Nugraha merinci ancaman yang kini dihadapi meliputi phishing, social engineering, account takeover, ransomware, kebocoran data, serangan terhadap aplikasi dan API, penyalahgunaan akses internal, serta gangguan pada penyedia teknologi pihak ketiga. “Di sinilah konteks perlindungan aset dan data nasabah, serta kepercayaan investor menjadi begitu penting,” tuturnya.

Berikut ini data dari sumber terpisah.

(** [d] is within half a unit of the sixth decimal of [total / (10^s count)]. *)
Definition within_half (d : ExactDecimal) (total : Z) (s : N) (count : Z) : Prop :=
  (2 * 10 ^ 6 *
     Z.abs (xd_coefficient d * 10 ^ Z.of_N s * count - total * 10 ^ Z.of_N (xd_scale d)) <=
   10 ^ Z.of_N (xd_scale d) * 10 ^ Z.of_N s * count)%Z.

Lemma pow10_pos n : (0 < 10 ^ Z.of_N n)%Z.
Proof. apply Z.pow_pos_nonneg; lia. Qed.

(** From a rounded millionth to the decimal it prints as. *)
Lemma within_half_of R d total s count : (0 < count)%Z → xd_scale d <= 6 →
  (xd_coefficient d * 10 ^ Z.of_N (6 - xd_scale d) = R)%Z →
  (2 * Z.abs (R * 10 ^ Z.of_N s * count - total * 10 ^ 6) <= 10 ^ Z.of_N s * count)%Z →
  within_half d total s count.
Proof.
  intros Hc Hle HR Hb. unfold within_half.
  assert (10 ^ 6 = 10 ^ Z.of_N (6 - xd_scale d) * 10 ^ Z.of_N (xd_scale d))%Z as Hsix.
  { rewrite <-Z.pow_add_r by lia. f_equal. lia. }
  pose proof (pow10_pos (xd_scale d)) as Hk. pose proof (pow10_pos (6 - xd_scale d)) as Hk'.
  pose proof (pow10_pos s) as Hs. rewrite Hsix, <-HR in *.
  revert Hk Hk' Hs Hb. generalize (10 ^ Z.of_N (xd_scale d))%Z (10 ^ Z.of_N (6 - xd_scale d))%Z
    (10 ^ Z.of_N s)%Z (xd_coefficient d). intros K K' S c Hk Hk' Hs Hb.
  replace (c * K' * S * count - total * (K' * K))%Z with (K' * (c * S * count - total * K))%Z in Hb
    by ring.
  rewrite Z.abs_mul, (Z.abs_eq K') in Hb by lia.
  revert Hb. generalize (Z.abs (c * S * count - total * K)). intros X Hb. nia.
Qed.

Lemma i128_some z y : i128 z = Some y → y = z ∧ (i128_min <= z <= i128_max)%Z.
Proof.
  unfold i128. destruct (_ && _)%Z eqn:E; [|done]. intros [= <-].
  apply andb_true_iff in E as [?%Z.leb_le ?%Z.leb_le]. done.
Qed.

Lemma average_spec total s count text :
  (i128_min < total <= i128_max)%Z → (0 < count <= i128_max)%Z → s <= u32_max →
  ExactDecimal.average total s count = Some text → ∃ d,
  ExactDecimal.parse text = Some d ∧ within_half d total s count ∧
  ((count | total)%Z →
   (xd_coefficient d * 10 ^ Z.of_N s * count = total * 10 ^ Z.of_N (xd_scale d))%Z).
Proof.
  intros Ht Hc Hs. unfold ExactDecimal.average.
  destruct (Z.eqb_spec (Z.rem total count) 0) as [Hz|Hnz].
  - intros [= <-]. pose proof (Z.quot_rem' total count) as Hqr. rewrite Hz in Hqr.
    revert Hqr. generalize (Z.quot total count). intros q Hqr.
    destruct (format_parse q s) as (d & Hp & Hle & Hv); [unfold i128_min, i128_max in *; nia|done|].
    assert (xd_coefficient d * 10 ^ Z.of_N s * count = total * 10 ^ Z.of_N (xd_scale d))%Z as Heq.
    { replace (Z.of_N s) with (Z.of_N (s - xd_scale d) + Z.of_N (xd_scale d))%Z by lia.
      rewrite Z.pow_add_r by lia. rewrite Hqr, <-Hv. ring. }
    exists d. split_and!; [done| |done]. unfold within_half. rewrite Heq, Z.sub_diag.
    pose proof (pow10_pos s). pose proof (pow10_pos (xd_scale d)). change (Z.abs 0) with 0%Z. nia.
  - assert (¬ (count | total)%Z) as Hndiv.
    { intros Hdiv. apply Hnz. by apply Z.rem_divide; [lia|]. }
    assert (1 < count)%Z as Hc1.
    { destruct (Z.eq_dec count 1) as [->|]; [|lia]. destruct Hndiv. apply Z.divide_1_l. }
    destruct (if s <=? _ then _ else _) as [[num den]|] eqn:Ef; [|done]. cbn [mbind option_bind].
    assert ((1 < den <= i128_max)%Z ∧ (i128_min < num <= i128_max)%Z ∧
      ∃ f, (0 < f)%Z ∧ (total * 10 ^ 6 = f * num)%Z ∧ (10 ^ Z.of_N s * count = f * den)%Z)
      as (Hden & Hnum & f & Hf & Hfn & Hfd).
    { unfold i128_pow10, i128_mul, ExactDecimal.PRECISION in Ef.
      destruct (N.leb_spec s 6) as [Hle|Hgt].
      - destruct (i128 _) as [power|] eqn:Ep in Ef; [|done]. cbn [mbind option_bind] in Ef.
        destruct (i128 _) as [n|] eqn:En in Ef; [|done]. cbn [mbind option_bind] in Ef.
        injection Ef as <- <-. apply i128_some in Ep as [-> _], En as [-> Hn].
        split_and!; [lia..| |lia|].
        + pose proof (pow10_pos (6 - s)). assert (total ≠ i128_min)%Z by lia.
          destruct (Z.eq_dec (total * 10 ^ Z.of_N (6 - s)) i128_min) as [E|]; [|lia]. exfalso.
          assert ((5 | i128_min)%Z ∨ 10 ^ Z.of_N (6 - s) = 1)%Z as [[k Hk]|E1].
          { destruct (N.eq_dec s 6) as [->|]; [by right|]. left. rewrite <-E.
            apply Z.divide_mul_r. replace (Z.of_N (6 - s)) with (1 + Z.of_N (5 - s))%Z by lia.
            rewrite Z.pow_add_r by lia. exists (2 * 10 ^ Z.of_N (5 - s))%Z. lia. }
          * unfold i128_min in Hk. lia.
          * rewrite E1 in E. lia.
        + exists (10 ^ Z.of_N s)%Z. split; [apply pow10_pos|]. split; [|done].
          rewrite Z.mul_comm. replace 6%Z with (Z.of_N s + Z.of_N (6 - s))%Z by lia.
          rewrite Z.pow_add_r by lia. ring.
      - destruct (i128 _) as [power|] eqn:Ep in Ef; [|done]. cbn [mbind option_bind] in Ef.
        destruct (i128 _) as [n|] eqn:En in Ef; [|done]. cbn [mbind option_bind] in Ef.
        injection Ef as <- <-. apply i128_some in Ep as [-> _], En as [-> Hn].
        pose proof (pow10_pos (s - 6)). split_and!; [nia|lia..|].
        exists (10 ^ 6)%Z. split; [lia|]. split; [ring|].
        replace (Z.of_N s) with (6 + Z.of_N (s - 6))%Z by lia. rewrite Z.pow_add_r by lia. ring. }
    destruct (if (_ <=? _)%Z then _ else _) as [R|] eqn:ER; [|done]. cbn [mbind option_bind].
    intros [= <-].
    assert (R = rounded num den) as ->.
    { unfold rounded. destruct (_ <=? _)%Z; [|by injection ER].
      unfold i128_add in ER. by apply i128_some in ER as [-> _]. }
    pose proof (rounded_nearest num den ltac:(lia)) as Hnear.
    pose proof (rounded_bound num den ltac:(lia)) as Hbound.
    destruct (format_parse (rounded num den) ExactDecimal.PRECISION) as (d & Hp & Hle & Hv);
      [unfold i128_min, i128_max in *; lia|done|].
    exists d. split_and!; [done| |done].
    apply (within_half_of (rounded num den)); [lia|exact Hle|exact Hv|].
    revert Hnear. generalize (rounded num den). intros R Hnear.
    rewrite Hfd, Hfn, <-Z.mul_assoc, Hfd.
    replace (R * (f * den) - f * num)%Z with (f * (R * den - num))%Z by ring.
    rewrite Z.abs_mul, (Z.abs_eq f) by lia. nia.
Qed.

(** The average a rollup reports is the nearest one at six decimals: within
    half a millionth of [total / (10^scale * count)], and exactly that when the
    count divides the total.  Overflow gives no average, never a wrong one. *)
Theorem average_is_nearest total s count text :
  (i128_min < total <= i128_max)%Z → (0 < count <= i128_max)%Z → s <= u32_max →
  ExactDecimal.average total s count = Some text → ∃ d,
  ExactDecimal.parse text = Some d ∧ within_half d total s count ∧
  ((count | total)%Z →
   (xd_coefficient d * 10 ^ Z.of_N s * count = total * 10 ^ Z.of_N (xd_scale d))%Z).
Proof. apply average_spec. Qed.

(** ** At concrete inputs *)

(** [-1.250] reads back as [-1.25]. *)
Lemma decimal_round_trip_witness : ∃ d,
  ExactDecimal.parse (ExactDecimal.format (-1250) 3) = Some d ∧ xd_scale d <= 3 ∧
  (xd_coefficient d * 10 ^ Z.of_N (3 - xd_scale d) = -1250)%Z.
Proof. apply (decimal_round_trip (-1250) 3); [unfold i128_min, i128_max|unfold u32_max]; lia. Defined.

(** Two thirds at six decimals. *)
Lemma average_is_nearest_witness : ∃ d,
  ExactDecimal.parse (bytes_of "0.666667") = Some d ∧ within_half d 2 0 3.
Proof.
  destruct (average_is_nearest 2 0 3 (bytes_of "0.666667")) as (d & Hd & Hw & _);
    [unfold i128_min, i128_max; lia | unfold i128_max; lia | unfold u32_max; lia | by vm_compute |].
  by exists d.
Defined.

Prama berharap nota kesepahaman antara APEI dan ADIGSI menjadi landasan penguatan kapasitas, peningkatan kesiapan, serta pembangunan ketahanan siber industri pasar modal. “Kami sangat mengapresiasi kolaborasi ini, karena bagi kami kepercayaan nasabah begitu penting,” ujar Prama.

Forum dan Partisipasi Regulator

Kegiatan bertajuk Capital Market Cyber Resilience Forum mengusung tema “Strengthening Trust and Security in the Digital Capital Market”. Forum yang digelar ADIGSI dan APEI dirancang sebagai wadah eksekutif dan pembelajaran praktis untuk memperkuat pemahaman serta kesiapan perusahaan efek menghadapi risiko siber.

Selain diskusi strategis, forum turut dihadiri perwakilan Otoritas Jasa Keuangan, Bursa Efek Indonesia, serta Badan Siber dan Sandi Negara, sebagai bagian dari upaya kolaboratif membangun ketahanan siber di pasar modal.